Assignment » Repeat only the lines below from the one containing "the same [set]" through the one containing "cret (mk_snap (cret value) effectInstance).", inclusive, exactly as written.

Records from a data source

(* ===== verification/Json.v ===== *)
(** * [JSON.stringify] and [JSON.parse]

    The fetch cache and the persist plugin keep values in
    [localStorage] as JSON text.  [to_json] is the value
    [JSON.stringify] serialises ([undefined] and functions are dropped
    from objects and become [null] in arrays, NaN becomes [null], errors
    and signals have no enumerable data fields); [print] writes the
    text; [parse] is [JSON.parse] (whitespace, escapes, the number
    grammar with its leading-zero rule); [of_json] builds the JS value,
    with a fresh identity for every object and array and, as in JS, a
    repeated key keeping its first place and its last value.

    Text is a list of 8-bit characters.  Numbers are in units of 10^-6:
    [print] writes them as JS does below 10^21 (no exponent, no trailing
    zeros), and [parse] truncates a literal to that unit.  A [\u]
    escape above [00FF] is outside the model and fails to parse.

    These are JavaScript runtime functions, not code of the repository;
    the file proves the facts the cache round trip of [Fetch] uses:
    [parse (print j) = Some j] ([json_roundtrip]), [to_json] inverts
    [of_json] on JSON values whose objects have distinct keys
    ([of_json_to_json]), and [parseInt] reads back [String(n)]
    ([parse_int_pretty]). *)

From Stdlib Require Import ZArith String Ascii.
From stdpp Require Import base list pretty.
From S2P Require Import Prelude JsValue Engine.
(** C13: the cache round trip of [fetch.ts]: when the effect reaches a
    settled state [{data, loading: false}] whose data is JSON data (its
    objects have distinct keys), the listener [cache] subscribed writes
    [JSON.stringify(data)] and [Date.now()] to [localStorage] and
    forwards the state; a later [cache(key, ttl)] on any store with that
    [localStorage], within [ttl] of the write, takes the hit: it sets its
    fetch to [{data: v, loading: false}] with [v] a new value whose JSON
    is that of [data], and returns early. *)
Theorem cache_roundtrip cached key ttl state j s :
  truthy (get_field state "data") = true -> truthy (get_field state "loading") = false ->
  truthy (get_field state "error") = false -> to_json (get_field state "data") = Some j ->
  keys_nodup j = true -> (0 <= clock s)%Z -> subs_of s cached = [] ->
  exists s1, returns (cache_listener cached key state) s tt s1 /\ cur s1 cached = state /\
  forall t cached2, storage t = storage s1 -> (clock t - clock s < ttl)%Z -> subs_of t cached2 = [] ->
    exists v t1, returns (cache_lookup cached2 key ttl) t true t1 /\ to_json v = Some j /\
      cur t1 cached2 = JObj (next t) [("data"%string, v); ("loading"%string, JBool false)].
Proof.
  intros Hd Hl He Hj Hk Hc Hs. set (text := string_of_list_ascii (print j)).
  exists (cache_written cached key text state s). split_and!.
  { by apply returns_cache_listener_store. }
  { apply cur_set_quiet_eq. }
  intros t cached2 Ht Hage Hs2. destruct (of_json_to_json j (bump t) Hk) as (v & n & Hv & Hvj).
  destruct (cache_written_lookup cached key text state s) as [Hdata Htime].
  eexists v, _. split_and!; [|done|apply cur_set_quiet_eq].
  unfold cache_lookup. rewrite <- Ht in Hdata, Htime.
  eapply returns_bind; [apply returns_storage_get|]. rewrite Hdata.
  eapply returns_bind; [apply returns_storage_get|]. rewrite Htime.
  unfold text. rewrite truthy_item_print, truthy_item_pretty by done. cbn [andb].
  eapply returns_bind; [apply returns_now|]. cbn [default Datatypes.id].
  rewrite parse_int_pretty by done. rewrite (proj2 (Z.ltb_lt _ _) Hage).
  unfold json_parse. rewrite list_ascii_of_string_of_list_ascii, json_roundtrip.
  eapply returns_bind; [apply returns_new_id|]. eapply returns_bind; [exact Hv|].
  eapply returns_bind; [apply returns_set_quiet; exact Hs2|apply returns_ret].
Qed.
---
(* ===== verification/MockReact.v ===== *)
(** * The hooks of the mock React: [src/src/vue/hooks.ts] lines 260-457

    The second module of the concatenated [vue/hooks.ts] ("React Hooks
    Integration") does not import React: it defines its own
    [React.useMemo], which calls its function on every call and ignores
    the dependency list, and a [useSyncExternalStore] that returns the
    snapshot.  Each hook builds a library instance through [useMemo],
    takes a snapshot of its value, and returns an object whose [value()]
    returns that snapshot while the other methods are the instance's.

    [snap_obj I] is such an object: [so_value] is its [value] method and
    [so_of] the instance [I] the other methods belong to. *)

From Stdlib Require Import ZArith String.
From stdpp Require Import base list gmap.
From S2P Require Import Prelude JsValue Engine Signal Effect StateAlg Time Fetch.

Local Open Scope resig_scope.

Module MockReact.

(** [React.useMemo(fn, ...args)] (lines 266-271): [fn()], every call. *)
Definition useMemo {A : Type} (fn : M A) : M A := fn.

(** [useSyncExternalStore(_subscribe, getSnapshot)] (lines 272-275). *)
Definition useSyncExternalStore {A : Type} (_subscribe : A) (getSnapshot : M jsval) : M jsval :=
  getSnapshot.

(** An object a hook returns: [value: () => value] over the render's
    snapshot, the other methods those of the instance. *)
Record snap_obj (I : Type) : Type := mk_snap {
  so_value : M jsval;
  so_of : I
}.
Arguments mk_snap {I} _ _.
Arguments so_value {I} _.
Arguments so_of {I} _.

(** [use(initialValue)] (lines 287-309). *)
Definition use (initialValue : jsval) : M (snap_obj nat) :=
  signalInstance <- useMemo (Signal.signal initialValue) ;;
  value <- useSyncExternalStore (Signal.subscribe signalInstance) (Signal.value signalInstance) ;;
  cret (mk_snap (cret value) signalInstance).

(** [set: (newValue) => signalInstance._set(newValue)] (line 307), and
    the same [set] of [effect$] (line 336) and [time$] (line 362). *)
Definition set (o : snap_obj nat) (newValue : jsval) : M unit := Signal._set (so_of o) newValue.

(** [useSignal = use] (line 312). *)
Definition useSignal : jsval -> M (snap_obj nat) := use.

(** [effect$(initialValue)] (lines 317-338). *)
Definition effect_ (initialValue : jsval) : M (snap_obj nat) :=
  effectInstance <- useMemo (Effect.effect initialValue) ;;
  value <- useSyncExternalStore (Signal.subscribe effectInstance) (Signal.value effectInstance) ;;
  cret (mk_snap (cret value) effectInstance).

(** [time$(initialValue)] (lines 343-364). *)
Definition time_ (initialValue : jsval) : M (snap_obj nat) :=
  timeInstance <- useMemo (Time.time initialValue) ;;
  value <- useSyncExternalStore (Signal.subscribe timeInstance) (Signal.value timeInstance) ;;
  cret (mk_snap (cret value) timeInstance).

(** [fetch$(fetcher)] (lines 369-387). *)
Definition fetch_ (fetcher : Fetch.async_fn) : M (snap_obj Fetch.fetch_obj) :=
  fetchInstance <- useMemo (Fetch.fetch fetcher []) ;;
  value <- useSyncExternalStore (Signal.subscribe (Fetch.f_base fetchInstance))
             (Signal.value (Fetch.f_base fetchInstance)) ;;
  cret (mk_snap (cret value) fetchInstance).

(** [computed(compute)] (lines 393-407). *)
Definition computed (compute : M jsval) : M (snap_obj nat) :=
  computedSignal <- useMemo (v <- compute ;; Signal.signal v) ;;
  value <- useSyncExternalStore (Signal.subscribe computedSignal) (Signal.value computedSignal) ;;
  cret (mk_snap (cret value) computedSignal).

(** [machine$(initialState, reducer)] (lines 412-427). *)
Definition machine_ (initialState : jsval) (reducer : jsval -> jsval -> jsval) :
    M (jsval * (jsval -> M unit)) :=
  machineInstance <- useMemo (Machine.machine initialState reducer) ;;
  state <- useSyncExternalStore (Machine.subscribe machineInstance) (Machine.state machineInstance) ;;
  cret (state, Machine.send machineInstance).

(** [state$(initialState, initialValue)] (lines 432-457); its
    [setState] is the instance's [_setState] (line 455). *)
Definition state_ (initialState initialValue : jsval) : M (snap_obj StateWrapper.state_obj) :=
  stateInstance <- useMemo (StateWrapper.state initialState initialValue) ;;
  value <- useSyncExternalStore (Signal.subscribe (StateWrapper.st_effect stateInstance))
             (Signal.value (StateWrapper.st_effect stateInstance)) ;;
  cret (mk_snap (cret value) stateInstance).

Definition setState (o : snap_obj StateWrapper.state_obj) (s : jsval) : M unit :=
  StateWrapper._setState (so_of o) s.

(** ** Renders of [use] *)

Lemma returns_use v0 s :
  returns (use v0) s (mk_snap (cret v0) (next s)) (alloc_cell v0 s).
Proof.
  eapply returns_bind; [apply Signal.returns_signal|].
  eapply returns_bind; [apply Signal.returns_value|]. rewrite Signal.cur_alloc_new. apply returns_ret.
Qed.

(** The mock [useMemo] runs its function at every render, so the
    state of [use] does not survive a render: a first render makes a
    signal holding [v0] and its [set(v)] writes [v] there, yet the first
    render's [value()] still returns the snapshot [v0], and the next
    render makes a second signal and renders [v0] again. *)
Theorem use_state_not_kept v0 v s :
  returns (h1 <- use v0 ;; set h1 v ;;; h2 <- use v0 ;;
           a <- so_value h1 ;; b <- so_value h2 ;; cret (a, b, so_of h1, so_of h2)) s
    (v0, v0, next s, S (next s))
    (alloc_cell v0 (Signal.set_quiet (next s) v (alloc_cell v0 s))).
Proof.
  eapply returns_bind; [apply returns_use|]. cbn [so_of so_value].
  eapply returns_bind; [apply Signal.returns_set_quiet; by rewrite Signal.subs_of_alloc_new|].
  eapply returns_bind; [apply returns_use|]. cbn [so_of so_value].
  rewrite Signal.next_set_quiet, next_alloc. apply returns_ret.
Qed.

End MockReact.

Your solution »
    the same [set] of [effect$] (line 336) and [time$] (line 362). *)
Definition set (o : snap_obj nat) (newValue : jsval) : M unit := Signal._set (so_of o) newValue.

(** [useSignal = use] (line 312). *)
Definition useSignal : jsval -> M (snap_obj nat) := use.

(** [effect$(initialValue)] (lines 317-338). *)
Definition effect_ (initialValue : jsval) : M (snap_obj nat) :=
  effectInstance <- useMemo (Effect.effect initialValue) ;;
  value <- useSyncExternalStore (Signal.subscribe effectInstance) (Signal.value effectInstance) ;;
  cret (mk_snap (cret value) effectInstance).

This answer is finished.